Luke Timothy Johnson and Daniel J. Harrington write that this episode heralds a radical change in Peter's "identity as a member of God's people," but also that "the implication is that all things God created are declared clean by him, and are not affected by human discriminations."

On the other hand, both the Seventh-day Adventist Church and the United Church of God (UCG) argue that Peter's statement in verse 28 indicates that the divine disclosure reflected only a teaching about people, and not one about food. The United Church of God argues that this is an "often-misunderstood section of the Bible", and that "the puzzling vision could not be annulling God's instructions." As such, Adventists and followers of the UCG traditionally observe the Old Testament dietary restrictions, which, like the still upheld Jewish dietary laws, forbid the consumption of pork, shellfish (including shrimps and lobsters), any carnivores, any herbivores that are not ruminants, and any ruminants that do not have split hooves, among others.

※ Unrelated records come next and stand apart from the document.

(** * HideCustomGIFs: the exact-match GIF blocking engine

    A shallow embedding of [src/plugins/hideCustomGIFs/index.tsx] and the
    properties of its blocking engine.

    - JavaScript strings are [string]s; every [ascii] stands for the UTF-16
      code unit of the same number (the Latin-1 range).
    - Fields the plugin reads from [any]-typed records are [value]s.
    - The host's [URL] class and [decodeURI] are an interface ([UrlApi]);
      the plugin's functions are written once, over any implementation.
      [RefUrl] is a reference implementation for plain http(s) URLs on which
      closed examples are evaluated.
    - The two module-level sets, the pattern list of the settings store and
      the logger are the fields of [State]; methods that read or write them
      live in the monad [M], which also carries thrown exceptions. *)

From Stdlib Require Import Ascii NArith.
From stdpp Require Import base option list strings gmap.

(* ===================================================================== *)
(** ** JavaScript strings *)
(* ===================================================================== *)

Module JsString.

Definition code (c : ascii) : N := N_of_ascii c.

(** [String.prototype.toLowerCase], one code unit at a time: A-Z and the
    Latin-1 capitals U+00C0..U+00DE (U+00D7, the multiplication sign, has
    no case). *)
Definition lower_unit (c : ascii) : ascii :=
  let n := code c in
  if ((65 <=? n) && (n <=? 90))%N
     || ((192 <=? n) && (n <=? 222) && negb (n =? 215))%N
  then ascii_of_N (n + 32) else c.

Fixpoint toLowerCase (s : string) : string :=
  match s with
  | EmptyString => EmptyString
  | String c s' => String (lower_unit c) (toLowerCase s')
  end.

(** The code units [String.prototype.trim] removes (WhiteSpace and
    LineTerminator) below U+0100: TAB, LF, VT, FF, CR, SP and NBSP. *)
Definition is_whitespace (c : ascii) : bool :=
  let n := code c in
  ((9 <=? n) && (n <=? 13))%N || (n =? 32)%N || (n =? 160)%N.

Fixpoint trimStart (s : string) : string :=
  match s with
  | EmptyString => EmptyString
  | String c s' => if is_whitespace c then trimStart s' else s
  end.

Fixpoint trimEnd (s : string) : string :=
  match s with
  | EmptyString => EmptyString
  | String c s' =>
      match trimEnd s' with
      | EmptyString => if is_whitespace c then EmptyString
                       else String c EmptyString
      | r => String c r
      end
  end.

Definition trim (s : string) : string := trimEnd (trimStart s).

(** [s.startsWith(p)] and [s.endsWith(p)]. *)
Fixpoint startsWith (s p : string) {struct p} : bool :=
  match p, s with
  | EmptyString, _ => true
  | String _ _, EmptyString => false
  | String a p', String b s' => bool_decide (a = b) && startsWith s' p'
  end.

Fixpoint endsWith (s p : string) : bool :=
  bool_decide (s = p)
  || match s with
     | EmptyString => false
     | String _ s' => endsWith s' p
     end.

(** [s.slice(0, -1)]: all but the last code unit. *)
Fixpoint slice_0_m1 (s : string) : string :=
  match s with
  | EmptyString => EmptyString
  | String _ EmptyString => EmptyString
  | String c s' => String c (slice_0_m1 s')
  end.

(** [s.includes(c)] for a single code unit. *)
Fixpoint has_unit (c : ascii) (s : string) : bool :=
  match s with
  | EmptyString => false
  | String b s' => bool_decide (b = c) || has_unit c s'
  end.

(** Every code unit of [s] satisfies [p]. *)
Fixpoint all_units (p : ascii → bool) (s : string) : bool :=
  match s with
  | EmptyString => true
  | String c s' => p c && all_units p s'
  end.
(** ** Splitting a filled text into its paragraphs *)

Lemma is_solid_spec l :
  is_solid l = true <-> l <> [] /\ Forall (fun c => is_nl c = false) l.
Proof.
  unfold is_solid. rewrite andb_true_iff, bool_decide_eq_true, forallb_forall.
  rewrite Forall_forall. split; intros [Hne H]; (split; [done|]); intros c Hc.
  - apply list_elem_of_In in Hc. apply H in Hc. by destruct (is_nl c).
  - apply list_elem_of_In in Hc. by rewrite (H c Hc).
Qed.

Lemma re_split_from_chars l : forall cur rest,
  Forall (fun c => is_nl c = false) l ->
  re_split_from cur false (l ++ rest) = re_split_from (cur ++ l) false rest.
Proof.
  induction l as [|c l IH]; intros cur rest Hl.
  - by rewrite app_nil_r.
  - inversion Hl as [|? ? Hc Hl']; subst. simpl. rewrite Hc.
    rewrite IH by done. by rewrite <- app_assoc.
Qed.

(** A line ends a separator that was being read. *)
Lemma re_split_from_line l cur b rest :
  is_solid l = true ->
  re_split_from cur b (l ++ rest) = re_split_from (cur ++ l) false rest.
Proof.
  intros [Hne Hl]%is_solid_spec. destruct l as [|c l]; [done|].
  inversion Hl as [|? ? Hc Hl']; subst. simpl. rewrite Hc, andb_false_r.
  rewrite re_split_from_chars by done. by rewrite <- app_assoc.
Qed.

(** One newline before a line is part of the paragraph. *)
Lemma re_split_from_single_nl c x cur :
  is_nl c = false ->
  re_split_from cur false (NL :: c :: x) = re_split_from (cur ++ [NL]) false (c :: x).
Proof. intros Hc. cbn [re_split_from]. by rewrite Hc. Qed.

Lemma re_split_from_double_nl cur rest :
  re_split_from cur false (NL :: NL :: rest) = cur :: re_split_from [] true rest.
Proof. reflexivity. Qed.

Lemma join_solid_head (ls : list str) :
  ls <> [] -> Forall (fun l => is_solid l = true) ls ->
  exists c x, join [NL] ls = c :: x /\ is_nl c = false.
Proof.
  intros Hne Hls. destruct ls as [|l r]; [done|].
  inversion Hls as [|? ? [Hl Hc]%is_solid_spec _]; subst.
  destruct l as [|c l]; [done|]. inversion Hc; subst.
  destruct r; simpl; eauto.
Qed.

Lemma re_split_from_par (ls : list str) : forall cur b rest,
  ls <> [] -> Forall (fun l => is_solid l = true) ls ->
  re_split_from cur b (join [NL] ls ++ rest)
  = re_split_from (cur ++ join [NL] ls) false rest.
Proof.
  induction ls as [|l [|l' r] IH]; intros cur b rest Hne Hls; [done| |].
  - inversion Hls; subst. by apply re_split_from_line.
  - inversion Hls as [|? ? Hl Hr]; subst.
    rewrite join_cons, <- !app_assoc. rewrite re_split_from_line by done.
    destruct (join_solid_head (l' :: r)) as (c & x & E & Hc); [done..|].
    cbn [app]. rewrite E. cbn [app].
    rewrite re_split_from_single_nl by done.
    change (c :: x ++ rest) with ((c :: x) ++ rest). rewrite <- E.
    rewrite IH by done. by rewrite <- !app_assoc.
Qed.

Lemma re_split_from_par_end (ls : list str) cur b :
  par_lines_ok ls ->
  re_split_from cur b (join [NL] ls) = [cur ++ join [NL] ls].
Proof.
  intros [->|[Hne Hls]]; [simpl; by rewrite app_nil_r|].
  rewrite <- (app_nil_r (join [NL] ls)) at 1. by rewrite re_split_from_par.
Qed.

(** ** Blank paragraphs inside a text *)

Lemma squeeze_cons ls ls' r :
  squeeze (ls :: ls' :: r)
  = if bool_decide (ls = [[]]) then squeeze (ls' :: r) else ls :: squeeze (ls' :: r).
Proof. reflexivity. Qed.

Lemma squeeze_nonempty pars : pars <> [] -> squeeze pars <> [].
Proof.
  induction pars as [|ls [|ls' r] IH]; intros Hne; [done..|].
  rewrite squeeze_cons. case_bool_decide; [by apply IH|done].
Qed.

Lemma squeeze_length pars : (length (squeeze pars) <= length pars)%nat.
Proof.
  induction pars as [|ls [|ls' r] IH]; [done..|].
  rewrite squeeze_cons. case_bool_decide; simpl in *; lia.
Qed.

Lemma squeeze_same pars :
  Forall (fun ls => ls <> [[]]) (removelast pars) -> squeeze pars = pars.
Proof.
  induction pars as [|ls [|ls' r] IH]; intros H; [done..|].
  change (removelast (ls :: ls' :: r)) with (ls :: removelast (ls' :: r)) in H.
  inversion H; subst. rewrite squeeze_cons, bool_decide_eq_false_2 by done.
  by rewrite IH.
Qed.

Lemma squeeze_shorter pars :
  ~ Forall (fun ls => ls <> [[]]) (removelast pars) ->
  (length (squeeze pars) < length pars)%nat.
Proof.
  induction pars as [|ls [|ls' r] IH]; intros H; [by destruct H; constructor..|].
  change (removelast (ls :: ls' :: r)) with (ls :: removelast (ls' :: r)) in H.
  rewrite squeeze_cons. pose proof (squeeze_length (ls' :: r)).
  case_bool_decide as Hls; [simpl in *; lia|].
  cbn [length]. apply (proj1 (Nat.succ_lt_mono _ _)), IH.
  intros Hr. apply H. by constructor.
Qed.

(** Each vanished paragraph takes the two newlines of a separator along. *)
Lemma join_squeeze_len pars :
  pars <> [] ->
  len (join [NL; NL] (map (join [NL]) pars))
  = len (join [NL; NL] (map (join [NL]) (squeeze pars)))
    + 2 * (len pars - len (squeeze pars)).
Proof.
  induction pars as [|ls [|ls' r] IH]; intros Hne; [done|simpl; lia|].
  specialize (IH ltac:(done)).
  rewrite squeeze_cons. cbn [map] in *. rewrite join_cons, !len_app, IH.
  pose proof (squeeze_nonempty (ls' :: r) ltac:(done)) as Hsq.
  case_bool_decide as Hls.
  - subst. unfold len. cbn [length join]. lia.
  - destruct (squeeze (ls' :: r)) as [|x y] eqn:E; [done|].
    cbn [map]. rewrite join_cons, !len_app. unfold len. cbn [length]. lia.
Qed.

Lemma re_split_after_sep_squeezed (pars : list (list str)) :
  pars <> [] ->
  Forall par_lines_ok pars ->
  re_split_from [] true (join [NL; NL] (map (join [NL]) pars))
  = map (join [NL]) (squeeze pars).
Proof.
  induction pars as [|ls [|ls' r] IH]; intros Hne Hok; [done| |].
  - inversion Hok; subst. simpl. by rewrite re_split_from_par_end.
  - inversion Hok as [|? ? Hls Hr]; subst. specialize (IH ltac:(done) Hr).
    rewrite squeeze_cons. cbn [map] in *. rewrite join_cons.
    case_bool_decide as Hb.
    + subst. exact IH.
    + destruct Hls as [->|[Hn Hs]]; [done|].
      rewrite re_split_from_par by done. cbn [app].
      rewrite re_split_from_double_nl. cbn [app map]. by rewrite IH.
Qed.

Lemma re_split_filled_squeezed (ls : list str) (pars : list (list str)) :
  Forall par_lines_ok (ls :: pars) ->
  re_split_blank (join [NL; NL] (map (join [NL]) (ls :: pars)))
  = map (join [NL]) (ls :: squeeze pars).
Proof.
  intros Hok. inversion Hok as [|? ? Hls Hr]; subst. unfold re_split_blank.
  destruct pars as [|ls' r]; [simpl; by rewrite re_split_from_par_end|].
  cbn [map]. rewrite join_cons.
  destruct Hls as [->|[Hn Hs]].
  - change (join [NL] [[]]) with (@nil ascii). cbn [app].
    rewrite re_split_from_double_nl. f_equal.
    by apply (re_split_after_sep_squeezed (ls' :: r)).
  - rewrite re_split_from_par by done. cbn [app].
    rewrite re_split_from_double_nl. cbn [app]. f_equal.
    by apply (re_split_after_sep_squeezed (ls' :: r)).
Qed.

(** ** JustifyLine *)

Section JustifyLine_facts.

Context {G : Type} (shuffle : G -> list nat -> list nat * G).

(** What [random.shuffle] promises: the list is rearranged, no more. *)
Hypothesis shuffle_perm : forall g l, (shuffle g l).1 ≡ₚ l.

Lemma JustifyLine_loop width n : forall (line : list str) (i : list nat) g,
  line <> [] ->
  Forall (fun k => k < length line)%nat i ->
  (Z.to_nat (width - len (join [SP] line)) <= n)%nat ->
  exists line' g',
    while1 (JustifyLine_body G shuffle width) (S n) (line, i, g)
      = Done (join [SP] line', g')
    /\ stretched line line'
    /\ len (join [SP] line') = Z.max width (len (join [SP] line))
    /\ (width <= len (join [SP] line) -> line' = line /\ g' = g).
Proof.
  induction n as [|n IH]; intros line i g Hne Hi Hn; simpl.
  - destruct (Z.ltb_spec (len (join [SP] line)) width) as [Hlt|Hge]; [lia|].
    exists line, g. split_and!; [done|apply stretched_refl|lia|done].
  - destruct (Z.ltb_spec (len (join [SP] line)) width) as [Hlt|Hge].
    2:{ exists line, g. split_and!; [done|apply stretched_refl|lia|done]. }
    set (pool := match i with
                 | [] => shuffle g (seq 0 (Nat.max 1 (length line - 1)))
                 | _ => (i, g)
                 end).
    assert (Hpool : pool.1 <> [] /\ Forall (fun k => k < length line)%nat pool.1).
    { subst pool. destruct i as [|k i]; [|done].
      pose proof (shuffle_perm g (seq 0 (Nat.max 1 (length line - 1)))) as Hp.
      split.
      - intros E. rewrite E in Hp. apply Permutation_nil_l in Hp.
        apply (f_equal length) in Hp. rewrite length_seq in Hp. simpl in Hp. lia.
      - rewrite Hp. apply Forall_forall. intros k Hk.
        apply elem_of_seq in Hk. destruct line; [done|]. simpl in *. lia. }
    destruct pool as [[|k i'] g1] eqn:Epool; simpl in Hpool; [by destruct Hpool|].
    destruct Hpool as [_ Hpool]. apply Forall_cons in Hpool as [Hk Hi'].
    destruct (lookup_lt_is_Some_2 line k Hk) as [w Hw]. rewrite Hw.
    pose proof (join_insert_snoc [SP] line k w SP Hw) as Hlen.
    destruct (IH (<[k := w ++ [SP]]> line) i' g1) as (line' & g' & Hrun & Hst & Hl & _).
    + intros E. apply (f_equal length) in E. rewrite length_insert in E.
      by destruct line.
    + by rewrite length_insert.
    + lia.
    + exists line', g'. split_and!; [done| |lia|lia].
      eapply stretched_trans; [by apply stretched_insert|done].
Qed.

Lemma JustifyLine_spec (line : list str) width g :
  line <> [] ->
  exists line' g',
    JustifyLine G shuffle line width g = Done (join [SP] line', g')
    /\ stretched line line'
    /\ len (join [SP] line') = Z.max width (len (join [SP] line))
    /\ (width <= len (join [SP] line) -> line' = line /\ g' = g).
Proof.
  intros Hne. unfold JustifyLine, JustifyLine_fuel.
  by apply JustifyLine_loop.
Qed.

End JustifyLine_facts.

(** ** The greedy loop of FillParagraphs *)

Lemma while1_S {S R} (body : S -> iter S R) fuel s :
  while1 body (Datatypes.S fuel) s
  = match body s with Again s' => while1 body fuel s' | Leave o => o end.
Proof. reflexivity. Qed.

Section Fill_facts.

Context {G : Type} (shuffle : G -> list nat -> list nat * G).

(** After a line is closed the word that did not fit starts the next. *)
Lemma fill_body_fresh width justify w ws new_par (g : G) :
  fill_body G shuffle width justify (w :: ws, [], new_par, g)
  = Again (ws, [w], new_par, g).
Proof.
  unfold fill_body. rewrite bool_decide_eq_false_2 by (by intros []).
  by rewrite andb_false_r.
Qed.

(** With [justify] off the loop emits the groups of [break_lines], each
    joined by single spaces, and leaves the generator alone. *)
Lemma fill_loop_plain width : forall (words line new_par : list str) (g : G) fuel,
  (2 * length words < fuel)%nat ->
  while1 (fill_body G shuffle width false) fuel (words, line, new_par, g)
  = Done (new_par ++ map (join [SP]) (break_lines width line words), g).
Proof.
  induction words as [|w ws IH]; intros line new_par g fuel Hfuel.
  - destruct fuel as [|fuel]; [simpl in Hfuel; lia|]. done.
  - destruct fuel as [|fuel]; [simpl in Hfuel; lia|].
    simpl in Hfuel. rewrite while1_S. cbn [fill_body break_lines].
    destruct ((width <? len (join [SP] (line ++ [w]))) && bool_decide (line <> [])).
    + destruct fuel as [|fuel]; [lia|].
      rewrite while1_S, fill_body_fresh.
      rewrite IH by lia. cbn [map]. by rewrite <- app_assoc.
    + apply IH. lia.
Qed.

Hypothesis shuffle_perm : forall g l, (shuffle g l).1 ≡ₚ l.

(** With [justify] on the same groups come out, the closed ones through
    [JustifyLine]. *)
Lemma fill_loop_justified width : forall (words line new_par : list str) (g : G) fuel,
  (2 * length words < fuel)%nat ->
  exists ls g',
    while1 (fill_body G shuffle width true) fuel (words, line, new_par, g)
    = Done (new_par ++ ls, g')
    /\ justified width (break_lines width line words) ls.
Proof.
  induction words as [|w ws IH]; intros line new_par g fuel Hfuel.
  - destruct fuel as [|fuel]; [simpl in Hfuel; lia|].
    exists [join [SP] line], g. split; [done|constructor].
  - destruct fuel as [|fuel]; [simpl in Hfuel; lia|].
    simpl in Hfuel. rewrite while1_S. cbn [fill_body break_lines].
    destruct ((width <? len (join [SP] (line ++ [w]))) && bool_decide (line <> []))
      eqn:Hclose.
    + apply andb_true_iff in Hclose as [_ Hne]. apply bool_decide_eq_true in Hne.
      destruct (JustifyLine_spec shuffle shuffle_perm line width g Hne)
        as (line' & g1 & -> & Hst & Hlen & _).
      destruct fuel as [|fuel]; [lia|].
      rewrite while1_S, fill_body_fresh.
      destruct (IH [w] (new_par ++ [join [SP] line']) g1 fuel) as (ls & g' & -> & Hj);
        [lia|].
      exists (join [SP] line' :: ls), g'. split.
      * by rewrite <- app_assoc.
      * by constructor.
    + apply IH. lia.
Qed.
(** What a processed round leaves: the updated prior issues followed by
    the new ones, and warnings that name open prior issues. *)
Lemma processRound_result round parsed issues reg :
  processRound round parsed issues = Ok reg →
  let updated :=
    applyPriorUpdates round (buildPriorUpdateMap (rv_prior_issues parsed)) issues in
  rg_issues reg = updated ++ rg_assigned reg
  ∧ Forall2 (λ a ni, a = makeIssue (id a) ni round)
      (rg_assigned reg) (rv_new_issues parsed)
  ∧ (∀ w, In w (rg_warnings reg) →
       ∃ o ni sim, In o updated ∧ isOpen (status o) = true
         ∧ possible_duplicate_of w = Some (id o)
         ∧ rv_new_issues parsed !! new_issue_index w = Some ni
         ∧ jaccardSimilarityOf (ni_problem ni) (problem o) = Ok sim
         ∧ (6 # 10 <= sim)%Q
         ∧ similarity w = roundHundredths sim
         ∧ ∀ o' sim', In o' updated → isOpen (status o') = true →
             jaccardSimilarityOf (ni_problem ni) (problem o') = Ok sim' →
             (sim' <= sim)%Q).
Proof.
  unfold processRound, registerNewIssues. intros Hreg. cbv zeta in *.
  set (updated := applyPriorUpdates round _ issues) in *.
  pose proof (registerFrom_result _ _ _ _ _ _ Hreg)
    as (added & warned & Hi & Ha & Hw & Hadded & Hwarned).
  cbn [rg_issues rg_assigned rg_warnings app] in *. subst added.
  repeat split; try assumption.
  intros w Hin. rewrite Hw in Hin.
  destruct (Hwarned w Hin)
    as (o & ni & sim & [Hopen Ho]%In_filter & Hdup & Hni & _ & Hsim & Hle & Hround & Hmax).
  rewrite Nat.sub_0_r in Hni. apply Qle_bool_iff in Hle.
  exists o, ni, sim. repeat split; try assumption.
  intros o' sim' Ho' Hopen'. apply Hmax, In_filter. split; assumption.
Qed.

(** C3, as the code has it.  All new issues of a round are registered as
    separate entries after the updated prior issues.  A new issue is compared
    with the issues that were in the ledger and are open after the round's
    prior-issue updates, and only with those: every dedup warning names one
    of them, at similarity 0.6 or more with the new issue, and a new issue
    that resembles one of them that much gets a warning; the issue named is
    one of largest similarity.  Issues registered
    in the same round are never compared with each other. *)
Theorem dedup_compares_with_prior_issues round parsed issues reg :
  processRound round parsed issues = Ok reg →
  let updated :=
    applyPriorUpdates round (buildPriorUpdateMap (rv_prior_issues parsed)) issues in
  rg_issues reg = updated ++ rg_assigned reg
  ∧ Forall2 (λ a ni, a = makeIssue (id a) ni round)
      (rg_assigned reg) (rv_new_issues parsed)
  ∧ (∀ w, In w (rg_warnings reg) →
       ∃ o ni sim, In o updated ∧ isOpen (status o) = true
         ∧ possible_duplicate_of w = Some (id o)
         ∧ rv_new_issues parsed !! new_issue_index w = Some ni
         ∧ jaccardSimilarityOf (ni_problem ni) (problem o) = Ok sim
         ∧ (6 # 10 <= sim)%Q
         ∧ similarity w = roundHundredths sim
         ∧ ∀ o' sim', In o' updated → isOpen (status o') = true →
             jaccardSimilarityOf (ni_problem ni) (problem o') = Ok sim' →
             (sim' <= sim)%Q)
  ∧ (∀ k ni o sim, rv_new_issues parsed !! k = Some ni →
       In o updated → isOpen (status o) = true →
       jaccardSimilarityOf (ni_problem ni) (problem o) = Ok sim → (6 # 10 <= sim)%Q →
       ∃ w, In w (rg_warnings reg) ∧ new_issue_index w = k).
Proof.
  intros Hreg updated.
  destruct (processRound_result _ _ _ _ Hreg) as (Hissues & Hadded & Hwarned).
  repeat split; try assumption.
  intros k ni o sim Hk Ho Hopen Hsim Hhigh.
  unfold processRound, registerNewIssues in Hreg.
  eapply (registerFrom_warns _ _ _ 0%nat); try eassumption.
  apply In_filter. split; assumption.
Qed.

Lemma dedup_compares_with_prior_issues_witness :
  let parsed := sampleDuplicate in
  let issues := getIssues afterRound1 sampleWs in
  let reg := registered (processRound (Num 2) parsed issues) in
  let updated :=
    applyPriorUpdates (Num 2) (buildPriorUpdateMap (rv_prior_issues parsed)) issues in
  rg_issues reg = updated ++ rg_assigned reg
  ∧ Forall2 (λ a ni, a = makeIssue (id a) ni (Num 2))
      (rg_assigned reg) (rv_new_issues parsed)
  ∧ (∀ w, In w (rg_warnings reg) →
       ∃ o ni sim, In o updated ∧ isOpen (status o) = true
         ∧ possible_duplicate_of w = Some (id o)
         ∧ rv_new_issues parsed !! new_issue_index w = Some ni
         ∧ jaccardSimilarityOf (ni_problem ni) (problem o) = Ok sim
         ∧ (6 # 10 <= sim)%Q
         ∧ similarity w = roundHundredths sim
         ∧ ∀ o' sim', In o' updated → isOpen (status o') = true →
             jaccardSimilarityOf (ni_problem ni) (problem o') = Ok sim' →
             (sim' <= sim)%Q)
  ∧ (∀ k ni o sim, rv_new_issues parsed !! k = Some ni →
       In o updated → isOpen (status o) = true →
       jaccardSimilarityOf (ni_problem ni) (problem o) = Ok sim → (6 # 10 <= sim)%Q →
       ∃ w, In w (rg_warnings reg) ∧ new_issue_index w = k).
Proof.
  intros parsed issues reg.
  apply (dedup_compares_with_prior_issues (Num 2) parsed issues reg).
  vm_compute. reflexivity.
Defined.
Lemma elem_of_rowCells (lats lons : list Q) (grid : list (list jsval))
    (a : nat) (c : cell) :
  c ∈ rowCells lats lons grid a ↔
  ∃ b, cellAt lats lons grid a b = Some c.
Proof.
  unfold rowCells. rewrite list_elem_of_bind. split.
  - intros (b & Hc & _). exists b.
    destruct (cellAt lats lons grid a b); [|by inversion Hc].
    apply list_elem_of_singleton in Hc. by subst.
  - intros (b & Hc). exists b. rewrite Hc. split; [by left|].
    apply cellAt_Some in Hc as (lat & lon & val & _ & Hlon & _).
    apply elem_of_seq. apply lookup_lt_Some in Hlon. lia.
Qed.

Lemma elem_of_allCells (lats lons : list Q) (grid : list (list jsval)) (c : cell) :
  c ∈ allCells lats lons grid ↔
  ∃ a b, cellAt lats lons grid a b = Some c.
Proof.
  unfold allCells. rewrite list_elem_of_bind. split.
  - intros (a & Hc & _). exists a. by apply elem_of_rowCells.
  - intros (a & b & Hc). exists a. split; [apply elem_of_rowCells; by exists b|].
    apply cellAt_Some in Hc as (lat & lon & val & Hlat & _).
    apply elem_of_seq. apply lookup_lt_Some in Hlat. lia.
Qed.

Peter's triple refusal described in echoes the denial of Peter described in the Synoptic Gospels.

==Artistic depictions==
Peter's vision was rarely shown in art, but has been illustrated with pen-and-ink drawings by Rembrandt and a variant by his pupil van Hoogstraten. Rembrandt was probably reacting to a painting of the subject by Domenico Fetti which was then in Amsterdam, and is now in Vienna. It also appears in the "Altar of St. Peter" in Seville Cathedral, attributed to Francisco de Zurbarán.